Saved entries:
*** Begin section ***

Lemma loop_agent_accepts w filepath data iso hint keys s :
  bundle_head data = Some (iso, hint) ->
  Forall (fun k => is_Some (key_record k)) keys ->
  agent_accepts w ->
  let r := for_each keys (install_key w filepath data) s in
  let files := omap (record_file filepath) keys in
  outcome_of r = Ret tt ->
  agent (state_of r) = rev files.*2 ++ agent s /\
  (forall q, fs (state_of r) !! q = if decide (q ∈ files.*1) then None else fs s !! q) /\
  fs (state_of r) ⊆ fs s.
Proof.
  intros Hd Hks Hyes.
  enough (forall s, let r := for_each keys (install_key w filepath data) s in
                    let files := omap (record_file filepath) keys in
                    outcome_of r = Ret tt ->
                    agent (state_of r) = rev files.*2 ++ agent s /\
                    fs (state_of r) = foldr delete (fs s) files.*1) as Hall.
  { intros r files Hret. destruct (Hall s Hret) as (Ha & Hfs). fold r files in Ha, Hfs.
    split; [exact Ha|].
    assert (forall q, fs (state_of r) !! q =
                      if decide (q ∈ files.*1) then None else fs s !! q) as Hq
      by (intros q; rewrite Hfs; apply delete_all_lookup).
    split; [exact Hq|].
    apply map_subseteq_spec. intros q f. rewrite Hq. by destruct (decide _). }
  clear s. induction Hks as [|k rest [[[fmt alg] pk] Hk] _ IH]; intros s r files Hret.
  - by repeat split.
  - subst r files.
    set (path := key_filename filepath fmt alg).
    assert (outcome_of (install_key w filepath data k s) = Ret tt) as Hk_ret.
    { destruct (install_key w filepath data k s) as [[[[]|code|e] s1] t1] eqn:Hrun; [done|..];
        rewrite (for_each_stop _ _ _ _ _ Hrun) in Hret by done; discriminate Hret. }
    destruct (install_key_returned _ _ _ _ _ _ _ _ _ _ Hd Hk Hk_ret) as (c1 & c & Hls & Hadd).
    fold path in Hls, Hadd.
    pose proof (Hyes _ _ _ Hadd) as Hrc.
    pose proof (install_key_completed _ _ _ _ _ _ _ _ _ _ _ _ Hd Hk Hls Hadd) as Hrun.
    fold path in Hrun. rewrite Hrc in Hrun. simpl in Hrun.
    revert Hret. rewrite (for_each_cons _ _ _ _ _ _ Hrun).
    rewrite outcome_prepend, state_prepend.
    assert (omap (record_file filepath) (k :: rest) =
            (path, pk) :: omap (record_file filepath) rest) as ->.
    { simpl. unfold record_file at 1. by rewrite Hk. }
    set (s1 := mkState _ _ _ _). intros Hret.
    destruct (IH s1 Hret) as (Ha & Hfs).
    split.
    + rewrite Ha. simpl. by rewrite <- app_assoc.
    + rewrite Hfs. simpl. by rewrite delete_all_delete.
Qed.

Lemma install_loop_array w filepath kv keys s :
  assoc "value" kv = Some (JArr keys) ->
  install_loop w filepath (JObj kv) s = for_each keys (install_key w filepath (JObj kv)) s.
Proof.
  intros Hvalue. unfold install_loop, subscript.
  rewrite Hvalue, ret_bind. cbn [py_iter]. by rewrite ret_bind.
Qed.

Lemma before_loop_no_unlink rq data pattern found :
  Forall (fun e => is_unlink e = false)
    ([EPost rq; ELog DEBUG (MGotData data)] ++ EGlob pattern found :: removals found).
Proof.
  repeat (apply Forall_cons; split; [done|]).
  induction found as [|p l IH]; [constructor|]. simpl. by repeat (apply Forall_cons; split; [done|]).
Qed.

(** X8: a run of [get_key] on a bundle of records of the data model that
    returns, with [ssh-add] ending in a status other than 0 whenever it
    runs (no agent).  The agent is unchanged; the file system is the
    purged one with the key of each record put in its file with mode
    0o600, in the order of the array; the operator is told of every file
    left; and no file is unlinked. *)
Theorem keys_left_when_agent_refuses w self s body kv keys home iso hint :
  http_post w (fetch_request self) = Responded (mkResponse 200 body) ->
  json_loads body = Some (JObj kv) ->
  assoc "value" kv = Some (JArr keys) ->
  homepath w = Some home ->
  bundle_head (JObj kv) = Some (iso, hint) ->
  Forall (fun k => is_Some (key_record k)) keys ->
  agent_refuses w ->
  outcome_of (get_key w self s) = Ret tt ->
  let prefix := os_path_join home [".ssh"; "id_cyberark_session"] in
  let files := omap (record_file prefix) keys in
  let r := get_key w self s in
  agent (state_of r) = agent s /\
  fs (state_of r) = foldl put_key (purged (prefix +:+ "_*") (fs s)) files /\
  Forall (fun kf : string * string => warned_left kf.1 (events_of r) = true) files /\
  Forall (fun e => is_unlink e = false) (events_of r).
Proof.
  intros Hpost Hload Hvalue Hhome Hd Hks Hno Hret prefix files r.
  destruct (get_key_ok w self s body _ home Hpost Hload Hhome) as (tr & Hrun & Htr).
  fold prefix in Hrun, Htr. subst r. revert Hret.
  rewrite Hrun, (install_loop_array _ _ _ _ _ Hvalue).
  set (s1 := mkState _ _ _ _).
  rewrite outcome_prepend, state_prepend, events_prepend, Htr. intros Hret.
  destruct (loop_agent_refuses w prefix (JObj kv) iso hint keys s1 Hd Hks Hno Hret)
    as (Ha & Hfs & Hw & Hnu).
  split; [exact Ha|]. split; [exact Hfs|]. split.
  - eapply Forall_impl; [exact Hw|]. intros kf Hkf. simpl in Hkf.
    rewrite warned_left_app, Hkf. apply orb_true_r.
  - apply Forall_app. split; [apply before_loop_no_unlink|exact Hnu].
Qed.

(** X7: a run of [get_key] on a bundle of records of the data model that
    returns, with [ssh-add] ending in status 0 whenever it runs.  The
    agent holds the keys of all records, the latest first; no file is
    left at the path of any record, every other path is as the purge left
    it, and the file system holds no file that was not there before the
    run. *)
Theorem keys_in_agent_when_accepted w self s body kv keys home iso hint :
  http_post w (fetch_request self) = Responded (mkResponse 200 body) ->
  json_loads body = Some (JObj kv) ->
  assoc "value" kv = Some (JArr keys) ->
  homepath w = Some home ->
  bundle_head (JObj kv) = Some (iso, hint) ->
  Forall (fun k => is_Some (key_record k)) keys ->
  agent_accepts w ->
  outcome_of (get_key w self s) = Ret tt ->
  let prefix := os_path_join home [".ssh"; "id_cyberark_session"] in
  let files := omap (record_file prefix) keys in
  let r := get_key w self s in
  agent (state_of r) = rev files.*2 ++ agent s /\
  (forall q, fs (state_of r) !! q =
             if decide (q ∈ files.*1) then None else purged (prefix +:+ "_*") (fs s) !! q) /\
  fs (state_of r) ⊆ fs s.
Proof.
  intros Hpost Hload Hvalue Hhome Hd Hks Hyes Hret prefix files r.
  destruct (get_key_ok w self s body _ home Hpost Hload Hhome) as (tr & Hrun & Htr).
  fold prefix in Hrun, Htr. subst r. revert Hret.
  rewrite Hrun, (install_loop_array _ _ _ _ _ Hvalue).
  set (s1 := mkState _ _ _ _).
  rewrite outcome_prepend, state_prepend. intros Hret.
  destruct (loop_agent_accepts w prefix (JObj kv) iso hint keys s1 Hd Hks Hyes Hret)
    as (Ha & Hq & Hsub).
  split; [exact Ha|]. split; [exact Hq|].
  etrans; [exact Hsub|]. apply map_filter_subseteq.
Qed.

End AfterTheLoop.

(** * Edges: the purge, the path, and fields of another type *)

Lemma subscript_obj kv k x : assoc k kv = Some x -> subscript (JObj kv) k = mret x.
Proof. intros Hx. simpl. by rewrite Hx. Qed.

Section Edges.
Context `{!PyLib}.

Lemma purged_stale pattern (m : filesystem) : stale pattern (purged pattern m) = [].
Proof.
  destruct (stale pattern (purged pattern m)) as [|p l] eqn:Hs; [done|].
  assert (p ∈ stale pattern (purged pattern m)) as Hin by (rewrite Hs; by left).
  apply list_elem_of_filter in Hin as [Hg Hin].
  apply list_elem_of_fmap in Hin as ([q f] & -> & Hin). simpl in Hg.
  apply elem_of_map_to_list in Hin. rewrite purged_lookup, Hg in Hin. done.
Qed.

*** End section ***

What you are asked to do:
Filter the entries down to the lines that hold "exact". Copy those lines.

Output for this task:
    split; [exact Ha|].
    split; [exact Hq|].
  split; [exact Ha|]. split; [exact Hfs|]. split.
  - eapply Forall_impl; [exact Hw|]. intros kf Hkf. simpl in Hkf.
  - apply Forall_app. split; [apply before_loop_no_unlink|exact Hnu].
  split; [exact Ha|]. split; [exact Hq|].
  etrans; [exact Hsub|]. apply map_filter_subseteq.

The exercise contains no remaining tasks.